Kühlsysteme für Rechenzentren werden zwar billig (und neuerdings auch “Klimaneutral”), aber nicht nachhaltig gebaut, was in einem heftigen Wasserverbrauch endet (Mytton 2021). Weil sie dort Steuersenkungen bekommen, werden Rechenzentren vermehrt in heißen Ballungsgebieten gebaut. So kommen Absurditäten wie Wasserknappheit zu Stande.
Auch wenn sich die Nachhaltigkeit im Fall von Google verbessern durch laufende Nachhaltigkeitsinitiativen (Google 2021) ändern soll, bleibt die Realität niederschmetternd. Auch ist Google nicht allein auf der Welt, viele andere große Tech-Firmen geben einen scheisz auf die Welt, aber präsenzieren sich gern Klimaneutral.
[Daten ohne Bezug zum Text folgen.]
(* ===== verification/ClientTheory.v ===== *)
(** * ClientTheory: what the client makes of the server's events

    The composition of ingestion (Webhook.v), encryption (Encryption.v) and the
    client (Client.v): a webhook accepted by the server reaches the local target
    with its body and its provider headers, and nothing else.  Then the client's
    own promises: scripts that quote, files that stay in their directory, a
    command's environment and output that are bounded. *)

From S2P Require Import Prelude Json Domain Bolt Fsm Crypto Store Repo Authorization StoreTheory RateLimit Http Service ServiceTheory Cluster ClusterTheory Broker Encryption Middleware MiddlewareTheory Webhook WebhookTheory Events Client.

#[local] Arguments jenc : simpl never.
#[local] Arguments jdec : simpl never.

(** ** Case folding and header names *)

(** A fact about single bytes, checked on all of them. *)
Lemma all_bytes (P : ascii -> bool) :
  forallb (fun n => P (Ascii.ascii_of_nat n)) (seq 0 256) = true -> forall c, P c = true.
Proof.
  intros H c. rewrite forallb_forall in H. rewrite <- (Ascii.ascii_nat_embedding c). apply H.
  apply in_seq. pose proof (Ascii.nat_ascii_bounded c). lia.
Qed.

Ltac bytewise c :=
  revert c; refine (fun c => proj1 (bool_decide_eq_true _) (all_bytes (fun c => bool_decide _) _ c));
  vm_compute; reflexivity.

Lemma token_lower c : token_byte (lower_ascii c) = token_byte c.
Proof. bytewise c. Qed.
Lemma upper_lower c : upper_ascii (lower_ascii c) = upper_ascii c.
Proof. bytewise c. Qed.
Lemma lower_lower c : lower_ascii (lower_ascii c) = lower_ascii c.
Proof. bytewise c. Qed.
Lemma lower_upper c : lower_ascii (upper_ascii c) = lower_ascii c.
Proof. bytewise c. Qed.
Lemma lower_dash c : bool_decide (lower_ascii c = "-"%char) = bool_decide (c = "-"%char).
Proof. bytewise c. Qed.

Lemma ToLower_idem s : ToLower (ToLower s) = ToLower s.
Proof. induction s as [|c s IH]; [done|]. simpl. by rewrite lower_lower, IH. Qed.

Lemma token_fold s : all_str token_byte (ToLower s) = all_str token_byte s.
Proof. induction s as [|c s IH]; [done|]. simpl. by rewrite token_lower, IH. Qed.

Lemma canonical_fold up s : canonical up (ToLower s) = canonical up s.
Proof.
  revert up. induction s as [|c s IH]; intros up; [done|]. simpl. rewrite lower_dash, IH. f_equal.
  destruct up; [apply upper_lower|apply lower_lower].
Qed.

Lemma lower_canonical up s : ToLower (canonical up s) = ToLower s.
Proof.
  revert up. induction s as [|c s IH]; intros up; [done|]. simpl. rewrite IH. f_equal.
  destruct up; [apply lower_upper|apply lower_lower].
Qed.

Lemma CanonicalHeaderKey_fold s t : ToLower s = ToLower t -> all_str token_byte t = true ->
  CanonicalHeaderKey s = CanonicalHeaderKey t.
Proof.
  intros E Ht. unfold CanonicalHeaderKey. rewrite <- (token_fold s), E, (token_fold t), Ht.
  by rewrite <- (canonical_fold _ s), E, canonical_fold.
Qed.

Lemma lower_CanonicalHeaderKey s : ToLower (CanonicalHeaderKey s) = ToLower s.
Proof. unfold CanonicalHeaderKey. destruct (all_str token_byte s); [apply lower_canonical|done]. Qed.

(** The client's allowlist is the server's, in lower case and made of tokens. *)
Lemma allowlists_agree : forwardableHeaderAllowlist = forwardedHeaderAllowlist.
Proof. reflexivity. Qed.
Und das ist eigentlich nicht Schuld der Unternehmen als komplexes Gebilde, denn diese sind auch nur Opfer des Systems was maximalen Profit von allen fordert um unendlich zu wachsen.

Nein, es ist die Schuld der Profiteure dieses Systems. Es sind die Menschen mit großen Anteilen in Unternehmen, die willentlich die Ausbeutung von Menschen und Natur in Kauf nehmen, die neo-kolonialistische Ausbeutung des globalen Südens möglich, ja nötig machen. Würden global agierende Unternehmen (und das politische System in dem sie sich Bewegen) neu ausgerichtet, dezentralisiert und Hierarchien abgeflacht, wäre die Zielsetzung schnell eine andere.

Fazit

Hochzentralisierte Systeme sind zwar effizienter, eine Beobachtung die sowohl auf politische als auch technische Systeme zutrifft. Ab einer signifikanten Größe steht jedoch die schiere Komplexität eines Systems der benötigten Geschwindigkeit bei grundlegenden Umstellungen für eine nachhaltige Welt im Weg.
Doch die Klimakrise ist JETZT in vollem Gang, wir müssen JETZT Emissionen reduzieren und deshalb JETZT handeln. Versprechen von “net-zero” Zielen sind gefährlich, denn sie ignorieren den dringenden Bedarf JETZT sofort DRASTISCH Treibhausgas (CO2 aber auch Methan, Lachgas und FCKW) Emissionen zu reduzieren, nicht erst in 10 Jahren. Und das ohne dabei die Umwelt durch sinkende Grundwasserspiegel auszutrocknen.

Dabei sollten wir im Transformationsprozess nicht nur eine Lebenswerte Welt, sondern auch eine digital nachhaltige Tech-Branche schaffen, damit Computer (wie schon vor über 30 Jahren vom CCC erträumt) unser Leben endlich zum Besseren verändern können. Für das Gelingen ist aber öffentlicher Druck essentiell, sowohl auf Konzerne als auch politische Institutionen, oder anders gesagt: ein Kampf für Nachhaltigkeit funktioniert nicht ohne tiefgreifende Kapital- und Systemkritik.